(** * Superstore analysis pipeline: a shallow embedding

    The script [01_superstore_analysis/notebooks/superstore_analysis.py]
    loads one tabular dataset, normalises it, computes a few KPIs, writes
    three interactive charts and assembles a dashboard page.  Each stage
    of the script is a [try] block; this file embeds the stages as
    functions over an explicit world (working directory, standard output,
    standard error) and proves properties of them.

    Modelling conventions.
    - A Python [str] is a [string]; each [ascii] is one code point in
      U+0000..U+00FF.
    - Numeric cells are exact integers ([Z]); [NaN] is a separate cell.
      Sums are the exact integer sums: they are what pandas computes as
      long as no partial sum leaves the integers binary64 represents
      ([summed_exactly]); statements about the value of a sum carry that
      condition.
    - numpy's and Python's floats are IEEE 754 binary64 numbers, with the
      operations the Standard Library specifies in [SpecFloat].
    - Python exceptions are values of [exn]; a call that may raise returns
      a [result]. *)

From Stdlib Require Import ZArith QArith Qabs Qpower Ascii String Strings.Byte List.
From Stdlib Require Import Lia Lqa Floats.SpecFloat.
From stdpp Require Import base decidable option list sorting strings gmap pretty.

Open Scope Z_scope.

(** ** Exceptions and results *)

Inductive exn : Type :=
| FileNotFoundError (msg : string)
| UnicodeDecodeError
| ValueError (msg : string)
| TypeError (msg : string)
| KeyError (msg : string)
| OSError (msg : string)
| OtherError (msg : string).

(** [str(e)] as the [except] clauses of the script print it. *)
Definition exn_str (e : exn) : string :=
  match e with
  | FileNotFoundError m | ValueError m | TypeError m | KeyError m | OSError m
  | OtherError m => m
  | UnicodeDecodeError => "codec can't decode bytes"
  end.

Inductive result (A : Type) : Type :=
| Ok (a : A)
| Raise (e : exn).
Arguments Ok {A} a.
Arguments Raise {A} e.

#[global] Instance result_ret : MRet result := fun A a => Ok a.

#[global] Instance result_bind : MBind result := fun A B k r =>
  match r with
  | Ok a => k a
  | Raise e => Raise e
  end.

(** ** Column-name canonicalisation (line 43)

    [c.strip().lower().replace(' ', '_').replace('-', '_')] *)

Definition code (c : ascii) : N := N_of_ascii c.

(** [str.isspace] on U+0000..U+00FF: TAB..CR, FS..US, SPACE, NEL, NBSP. *)
Definition py_isspace (c : ascii) : bool :=
  let n := code c in
  ((9 <=? n) && (n <=? 13) || (28 <=? n) && (n <=? 32)
   || (n =? 133) || (n =? 160))%N.

(** [str.lower] on U+0000..U+00FF: A..Z and the Latin-1 capitals
    U+00C0..U+00DE (the multiplication sign U+00D7 apart) move up by 32. *)
Definition py_lower_char (c : ascii) : ascii :=
  let n := code c in
  if ((65 <=? n) && (n <=? 90)
      || (192 <=? n) && (n <=? 222) && negb (n =? 215))%N
  then ascii_of_N (n + 32) else c.

Fixpoint lstrip (l : list ascii) : list ascii :=
  match l with
  | c :: t => if py_isspace c then lstrip t else l
  | [] => []
  end.

Definition rstrip (l : list ascii) : list ascii := rev (lstrip (rev l)).

Definition strip (l : list ascii) : list ascii := rstrip (lstrip l).

Definition lower (l : list ascii) : list ascii := map py_lower_char l.

(** [s.replace(a, b)] for one-character [a] and [b]. *)
Definition replace_char (a b : ascii) (l : list ascii) : list ascii :=
  map (fun c => if Ascii.eqb c a then b else c) l.

Definition canonical_chars (l : list ascii) : list ascii :=
  replace_char "-" "_" (replace_char " " "_" (lower (strip l))).

Definition canonical_name (c : string) : string :=
  string_of_list_ascii (canonical_chars (list_ascii_of_string c)).

(** ** Loader (lines 14-38) *)

Definition encodings : list string := ["utf-8"; "latin1"; "ISO-8859-1"; "cp1252"].

Definition encoding_undetermined : exn :=
  ValueError "No se pudo determinar la codificación del archivo".

(** The [for ... else] loop of lines 25-32: [break] on the first parse
    that returns, [continue] on [UnicodeDecodeError], any other exception
    leaves the loop; the [else] branch runs when the list is exhausted. *)
Fixpoint try_encodings {A} (read_csv : string → result A) (encs : list string)
  : result A :=
  match encs with
  | [] => Raise encoding_undetermined
  | encoding :: rest =>
      match read_csv encoding with
      | Raise UnicodeDecodeError => try_encodings read_csv rest
      | r => r
      end
  end.

(** ** Text codecs used by [pd.read_csv(..., encoding=...)]

    A decoded text is a list of code points. *)

Definition byte_val (b : byte) : Z := Z.of_N (Byte.to_N b).

Definition is_cont (b : Z) : bool := (0x80 <=? b) && (b <=? 0xBF).

Definition cont_bits (b : Z) : Z := Z.land b 0x3F.
(** [PricingCalculator.update_weights]: every parameter defaults to
    [None]; the method returns nothing, the updated instance is its
    effect. *)
Definition update_weights (self : PricingCalculator)
    (uniqueness_weight demand_weight economy_modifier premium_modifier
       suggested_price_multiplier : option F) : PricingCalculator :=
  let self := assign_if_given set_uniqueness_weight uniqueness_weight self in
  let self := assign_if_given set_demand_weight demand_weight self in
  let self := assign_if_given set_economy_modifier economy_modifier self in
  let self := assign_if_given set_premium_modifier premium_modifier self in
  assign_if_given set_suggested_price_multiplier suggested_price_multiplier self.

(** A supplied weight replaces the stored one, an omitted one keeps it. *)
Definition merged (stored : F) (supplied : option F) : F :=
  match supplied with
  | Some w => w
  | None => stored
  end.

End Calculator.

Arguments PricingCalculator F : clear implicits.
Arguments locals F : clear implicits.
Arguments PricingResult F : clear implicits.

End Pricing.

(** ** Python values reaching the validators *)

(** The arguments of the validation helpers are untyped: a float, an int, a
    string (text typed into an entry) or [None]. *)
Inductive pyval (F : Type) : Type :=
| PyFloatV (x : F)
| PyInt (n : Z)
| PyStr (s : string)
| PyNone.

Arguments PyFloatV {F} x.
Arguments PyInt {F} n.
Arguments PyStr {F} s.
Arguments PyNone {F}.

(** [str(n)] for an [int] *)
Definition str_of_int (n : Z) : string :=
  DecimalString.NilZero.string_of_int (Z.to_int n).

(** [try: body  except (ValueError, TypeError): handler] *)
Definition except_ValueError_TypeError {A : Type} (body handler : res A) : res A :=
  match body with
  | Raise (ValueError _) => handler
  | Raise (TypeError _) => handler
  | _ => body
  end.

(** ** The builtins [float] and [int] *)

Module Builtins.

Section Conversions.
Context {F : Type} `{PyFloat F}.
Local Open Scope string_scope.

(** What [float] and [int] make of the text of a string; [None] when they
    reject it. *)
Variable parse_float : string -> option F.
Variable parse_int : string -> option Z.

(** [float(value)] *)
Definition py_float (value : pyval F) : res F :=
  match value with
  | PyFloatV x => Ok x
  | PyInt n => float_of_int n
  | PyStr s =>
      match parse_float s with
      | Some x => Ok x
      | None => Raise (ValueError ("could not convert string to float: '" ++ s ++ "'"))
      end
  | PyNone =>
      Raise (TypeError "float() argument must be a string or a real number, not 'NoneType'")
  end.

(** [int(value)] *)
Definition py_int (value : pyval F) : res Z :=
  match value with
  | PyFloatV x => to_int x
  | PyInt n => Ok n
  | PyStr s =>
      match parse_int s with
      | Some n => Ok n
      | None => Raise (ValueError ("invalid literal for int() with base 10: '" ++ s ++ "'"))
      end
  | PyNone =>
      Raise (TypeError "int() argument must be a string, a bytes-like object or a real number, not 'NoneType'")
  end.

(** [value > 0] for an untyped value *)
Definition py_gt_zero (value : pyval F) : res bool :=
  match value with
  | PyFloatV x => Ok (gtb x (of_int 0))
  | PyInt n => Ok (n >? 0)%Z
  | PyStr _ => Raise (TypeError "'>' not supported between instances of 'str' and 'int'")
  | PyNone => Raise (TypeError "'>' not supported between instances of 'NoneType' and 'int'")
  end.

End Conversions.

End Builtins.

(** ** [src/utils/validation.py] *)

Module Validation.

Section Validators.
Context {F : Type} `{PyFloat F}.
Local Open Scope string_scope.

Variable parse_float : string -> option F.
Variable parse_int : string -> option Z.

Let py_float := Builtins.py_float parse_float.
Let py_int := Builtins.py_int parse_int.

(** [validate_numeric_input]; the bounds the callers pass are [int]s.  The
    float is compared with the float of the bound, which is the comparison
    Python makes for a bound a double holds exactly (up to 2^53 in absolute
    value, as [exact_bound] says); the callers pass 0, 1 and 10. *)
Definition validate_numeric_input (value : pyval F)
    (min_value max_value : option Z) (field_name : string) : res F :=
  except_ValueError_TypeError
    (float_value <- py_float value ;;
     _ <- match min_value with
          | Some m =>
              if ltb float_value (of_int m)
              then Raise (ValueError (field_name ++ " must be at least " ++ str_of_int m))
              else Ok tt
          | None => Ok tt
          end ;;
     _ <- match max_value with
          | Some m =>
              if gtb float_value (of_int m)
              then Raise (ValueError (field_name ++ " cannot exceed " ++ str_of_int m))
              else Ok tt
          | None => Ok tt
          end ;;
     Ok float_value)%py
    (Raise (ValueError (field_name ++ " must be a valid number"))).

(** [validate_integer_input] *)
Definition validate_integer_input (value : pyval F)
    (min_value max_value : option Z) (field_name : string) : res Z :=
  except_ValueError_TypeError
    (int_value <- py_int value ;;
     _ <- match min_value with
          | Some m =>
              if (int_value <? m)%Z
              then Raise (ValueError (field_name ++ " must be at least " ++ str_of_int m))
              else Ok tt
          | None => Ok tt
          end ;;
     _ <- match max_value with
          | Some m =>
              if (int_value >? m)%Z
              then Raise (ValueError (field_name ++ " cannot exceed " ++ str_of_int m))
              else Ok tt
          | None => Ok tt
          end ;;
     Ok int_value)%py
    (Raise (ValueError (field_name ++ " must be a valid integer"))).

(** The dictionary [validate_pricing_inputs] returns; the key
    [selling_price] may be absent. *)
Record validated : Type := {
  material_cost : F;
  hours_worked : F;
  labor_rate : F;
  uniqueness : Z;
  demand : Z;
  selling_price : option F
}.
(** X3: with both files open, the run ends with the empty read, the one
    [lame_encode_flush], the write of its output, [lame_close] and the
    [fclose] of source and destination, in that order; before that point
    there is no flush, and neither the session nor a file is closed. *)
Theorem run_ends_with_flush_and_close (W : world) (wp mp : string) (wavfile : list Z) :
  wav_files W wp = Some wavfile ->
  mp3_writable W mp = true ->
  exists r pre rc landed,
    encode_wav2mp3 W wp mp = Some r /\
    events r = pre ++ [EvFread 0; EvLameEncodeFlush rc;
                       EvFwrite (to_size_t rc) landed;
                       EvLameClose; EvFclose wp; EvFclose mp] /\
    flush_returns pre = [] /\ closed pre = false /\
    (forall p, fclosed p pre = false).
Proof.
  intros Hw Hm.
  destruct (encode_wav2mp3_opened_run W wp mp wavfile Hw Hm)
    as (rc0 & err & r' & Herr & Hr' & ->).
  apply stream_loop_tail in Hr' as (pre & rc & landed & He & Hf & Hc & Hp).
  exists (prepend (EvLameInit :: EvLameInitParams rc0 :: err
                     ++ [EvFopen wp true; EvFopen mp true]) r'),
    ((EvLameInit :: EvLameInitParams rc0 :: err
        ++ [EvFopen wp true; EvFopen mp true]) ++ pre), rc, landed.
  split; [reflexivity|]. split.
  - cbn [events prepend]. rewrite He, app_assoc. reflexivity.
  - destruct Herr as [-> | ->]; cbn; auto.
Qed.

Lemma run_ends_with_flush_and_close_witness :
  exists r pre landed,
    encode_wav2mp3 world_ok "d/a.wav" "d/a.mp3" = Some r /\
    events r = pre ++ [EvFread 0; EvLameEncodeFlush 7; EvFwrite 7 landed;
                       EvLameClose; EvFclose "d/a.wav"; EvFclose "d/a.mp3"] /\
    flush_returns pre = [].
Proof.
  destruct (run_ends_with_flush_and_close world_ok "d/a.wav" "d/a.mp3" two_frames
              ltac:(vm_compute; reflexivity) ltac:(vm_compute; reflexivity))
    as (r & pre & rc & landed & Hr & He & Hf & _).
  exists r, pre, landed. split; [exact Hr|].
  assert (Hrc : flush_returns (events r) = [rc]).
  { rewrite He. clear - Hf. induction pre as [|e pre IH]; [reflexivity|].
    destruct e; cbn in *; try discriminate; auto. }
  vm_compute in Hr. injection Hr as <-.
  vm_compute in Hrc. injection Hrc as <-.
  split; [exact He|exact Hf].
Defined.

(** X4: whatever the codec returns, error codes included, the int goes
    to [fwrite] as the item size: every [lame_encode_buffer] and
    [lame_encode_flush] call is followed at once by an [fwrite] of
    [(size_t) result] bytes, and there is one write per block plus one for
    the flush when the files opened, none otherwise. *)
Theorem codec_result_always_written (W : world) (wp mp : string) :
  exists r, encode_wav2mp3 W wp mp = Some r /\
    each_call_written (events r) = true /\
    List.length (fwrite_sizes (events r))
      = (List.length (encode_returns (events r))
         + List.length (flush_returns (events r)))%nat.
Proof.
  destruct (wav_files W wp) as [wavfile|] eqn:Hw;
    [destruct (mp3_writable W mp) eqn:Hm|].
  - destruct (encode_wav2mp3_opened_run W wp mp wavfile Hw Hm)
      as (rc & err & r' & Herr & Hr' & ->).
    eexists; split; [reflexivity|].
    pose proof (stream_loop_exit _ _ _ _ _ _ _ _ _ Hr') as (_ & _ & _ & Hf).
    apply stream_loop_writes in Hr' as (Hc & _ & _ & Hl).
    destruct Herr as [-> | ->]; cbn; rewrite Hc, Hl, Hf; auto.
  - unfold encode_wav2mp3. rewrite Hw, Hm.
    destruct (lame_init_params (lame W) (lame_init (lame W))) as [st rc].
    eexists; split; [reflexivity|]. destruct (rc <? 0); cbn; auto.
  - unfold encode_wav2mp3. rewrite Hw.
    destruct (lame_init_params (lame W) (lame_init (lame W))) as [st rc].
    eexists; split; [reflexivity|]. destruct (rc <? 0); cbn; auto.
Qed.
(** * AvatarPlayer: asset loading and audio-synchronised playback

    A shallow embedding of the [AvatarPlayer] React component: the frame
    loader ([loadFrames], [createBitmap]), the renderer ([drawFrame]), the
    requestAnimationFrame loop ([tick]), the asynchronous [setup] of the
    top-level effect and its cleanup, and the handler of the start button
    ([handleStart]); and of the manifest generator [buildAvatarAssets].

    Conventions of the embedding.
    - A JavaScript number is a rational ([Q]), and the arithmetic on times,
      rates and sizes is that of binary64: the exact result, rounded to the
      nearest double, ties to even ([round64]). Magnitudes of [2^1024] and
      more, which the code would turn into [Infinity], are outside the domain
      of the embedding. A frame index is an integer, and [NaN] is [None] in
      an [option Z].
    - An array that may have empty slots is a [list (option _)].
    - A rejected promise or a thrown exception is the left injection of a
      sum; mutations made before the throw stay in the state.
    - The browser (network, decoder, archive reader, URL resolution) is a
      record of functions, a parameter of every definition that uses it.
    - An [async] function is cut at its [await]s: one definition for each
      segment that runs without suspension. A promise chain that touches no
      shared state ([fetch(...).then(r => r.blob()).then(createBitmap)]) is
      one step.
    - The calls the component makes ([drawFrame], [requestAnimationFrame],
      [close], the callback props, ...) are recorded in a trace.

    Of the JSX, what is embedded is which of the button and the canvas is
    rendered: the canvas element exists once [handleStart] has run. *)

From Stdlib Require Import ZArith QArith Qround Qpower Lia Lqa Sorted.
From Stdlib Require OrderedTypeEx Floats.SpecFloat.
From stdpp Require Import base option list strings gmap sorting.

Local Open Scope Z_scope.
Local Open Scope nat_scope.

(** ** Values *)

Definition Blob := string.

(** [ImageBitmap | HTMLImageElement]: only the first has a [close] method. *)
Inductive Frame :=
  | ImageBitmap (data : Blob)
  | HTMLImageElement (data : Blob).

Inductive exn :=
  | Error (msg : string)
  | NetworkError (url : string)
  | DecodeError (data : Blob)
  | ErrorEvent (data : Blob)
  | TypeError (what : string)
  | AudioError.

Definition Result (A : Type) : Type := exn + A.

Definition rbind {A B} (r : Result A) (k : A -> Result B) : Result B :=
  match r with
  | inl e => inl e
  | inr a => k a
  end.

Notation "'try!' x := r 'in' k" := (rbind r (fun x => k))
  (at level 10, x name, r at level 100, k at level 200).

Record Manifest := {
  basePath : option string;
  frames : list string;
  fps : option Q;
  width : option Q;
  height : option Q;
  audio : string;
  zip : option string
}.

Record Browser := {
  origin : string;                               (* window.location.origin *)
  href : string -> string -> string;             (* new URL(rel, base).href *)
  fetch_blob : string -> Result Blob;            (* fetch(url).then(r => r.blob()) *)
  fetch_json : string -> Result Manifest;        (* fetch(url).then(r => r.json()) *)
  has_createImageBitmap : bool;                  (* "createImageBitmap" in window *)
  decodes : Blob -> bool;                        (* the image data is decodable *)
  zip_entries : Blob -> Result (list (string * Blob)) (* the archive, entry by entry *)
}.

Definition MAX_CONCURRENT_REQUESTS : nat := 8.

(** JavaScript truthiness of an optional string / number. *)
Definition truthy_str (o : option string) : bool :=
  match o with
  | Some s => negb (String.eqb s EmptyString)
  | None => false
  end.

Definition truthy_num (o : option Q) : bool :=
  match o with
  | Some q => negb (Qeq_bool q 0)
  | None => false
  end.

(** ** Numbers

    The value of a binary64 operation is the exact result rounded to the
    nearest double, ties to even: 53 significant bits, the exponent of the
    last one not below -1074. *)

Definition pow2 (e : Z) : Q := (2 ^ e)%Q.

(** The largest [e] with [2^e <= a], for a positive [a]. *)
Definition ilog2 (a : Q) : Z :=
  let k := (Z.log2 (Qnum a) - Z.log2 (Zpos (Qden a)))%Z in
  if Qle_bool (pow2 k) a then k else (k - 1)%Z.

(** The nearest integer, the even one of two that are equally near. *)
Definition rne (x : Q) : Z :=
  let f := Qfloor x in
  match (x - inject_Z f ?= 1 # 2)%Q with
  | Lt => f
  | Gt => (f + 1)%Z
  | Eq => if Z.even f then f else (f + 1)%Z
  end.

(** A positive [a] rounded: [e] is the exponent of the last of its 53 bits,
    or -1074 when [a] is too small for that. *)
Definition round_pos (a : Q) : Q :=
  let e := Z.max (ilog2 a - 52) (-1074) in
  (inject_Z (rne (a / pow2 e)) * pow2 e)%Q.

Definition round64 (x : Q) : Q :=
  match (x ?= 0)%Q with
  | Eq => 0%Q
  | Gt => round_pos x
  | Lt => (- round_pos (- x))%Q
  end.

(** The same operations as the standard library specifies them
    ([SpecFloat], after Flocq's IEEE 754 formalisation), to compare with: a
    binary64 value from a significand and an exponent, the rational it
    stands for, and whether an operation on two values agrees with the
    rounded exact result. *)
Definition f64 (m e : Z) : SpecFloat.spec_float :=
  SpecFloat.binary_normalize 53 1024 m e false.

Definition f64_value (x : SpecFloat.spec_float) : Q :=
  match x with
  | SpecFloat.S754_finite s m e =>
      (inject_Z (SpecFloat.cond_Zopp s (Zpos m)) * pow2 e)%Q
  | _ => 0%Q
  end.

Definition f64_agree
    (op : SpecFloat.spec_float -> SpecFloat.spec_float -> SpecFloat.spec_float)
    (qop : Q -> Q -> Q) (ab : SpecFloat.spec_float * SpecFloat.spec_float)
    : bool :=
  Qeq_bool (f64_value (op ab.1 ab.2))
           (round64 (qop (f64_value ab.1) (f64_value ab.2))).

(** Operands whose results are exact, inexact, ties, subnormal, or next to a
    power of two; the first are those of the frame index at 0.29 s and
    100 frames per second. *)
Definition f64_samples : list (SpecFloat.spec_float * SpecFloat.spec_float) :=
  [ (f64 290 0, f64 1000 0);
    (SpecFloat.SFdiv 53 1024 (f64 290 0) (f64 1000 0), f64 100 0);
    (SpecFloat.SFdiv 53 1024 (f64 1160 0) (f64 1000 0), f64 25 0);
    (f64 350 0, f64 1000 0);
    (f64 1 0, f64 3 0);
    (f64 (-7) (-3), f64 11 100);
    (f64 9007199254740991 0, f64 9007199254740991 0);
    (f64 9007199254740991 0, f64 3 0);
    (f64 (-4503599627370497) 0, f64 3 (-5));
    (f64 1 (-600), f64 3 (-476));
    (f64 1 (-600), f64 1 (-475));
    (f64 1 (-600), f64 5 (-477));
    (f64 1 (-600), f64 7 (-477));
    (f64 (-123456789) (-700), f64 987654321 (-400));
    (f64 9007199254740991 (-1074), f64 3 (-1));
    (f64 1 (-1074), f64 1 (-1));
    (f64 3 (-1074), f64 1 (-1)) ]%Z.

(** [a - b], [a * b] and [a / b] on numbers. *)
Definition js_sub (a b : Q) : Q := round64 (a - b).
Definition js_mul (a b : Q) : Q := round64 (a * b).
Definition js_div (a b : Q) : Q := round64 (a / b).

__What is expected__.
Exactly as written, please reproduce the lines from the first line of the data to the line containing "(msg : string).", inclusive, and nothing else.

__Your solution__.
(** * Superstore analysis pipeline: a shallow embedding

    The script [01_superstore_analysis/notebooks/superstore_analysis.py]
    loads one tabular dataset, normalises it, computes a few KPIs, writes
    three interactive charts and assembles a dashboard page.  Each stage
    of the script is a [try] block; this file embeds the stages as
    functions over an explicit world (working directory, standard output,
    standard error) and proves properties of them.

    Modelling conventions.
    - A Python [str] is a [string]; each [ascii] is one code point in
      U+0000..U+00FF.
    - Numeric cells are exact integers ([Z]); [NaN] is a separate cell.
      Sums are the exact integer sums: they are what pandas computes as
      long as no partial sum leaves the integers binary64 represents
      ([summed_exactly]); statements about the value of a sum carry that
      condition.
    - numpy's and Python's floats are IEEE 754 binary64 numbers, with the
      operations the Standard Library specifies in [SpecFloat].
    - Python exceptions are values of [exn]; a call that may raise returns
      a [result]. *)

From Stdlib Require Import ZArith QArith Qabs Qpower Ascii String Strings.Byte List.
From Stdlib Require Import Lia Lqa Floats.SpecFloat.
From stdpp Require Import base decidable option list sorting strings gmap pretty.

Open Scope Z_scope.

(** ** Exceptions and results *)

Inductive exn : Type :=
| FileNotFoundError (msg : string)
| UnicodeDecodeError
| ValueError (msg : string)
| TypeError (msg : string)
| KeyError (msg : string)
| OSError (msg : string)
| OtherError (msg : string).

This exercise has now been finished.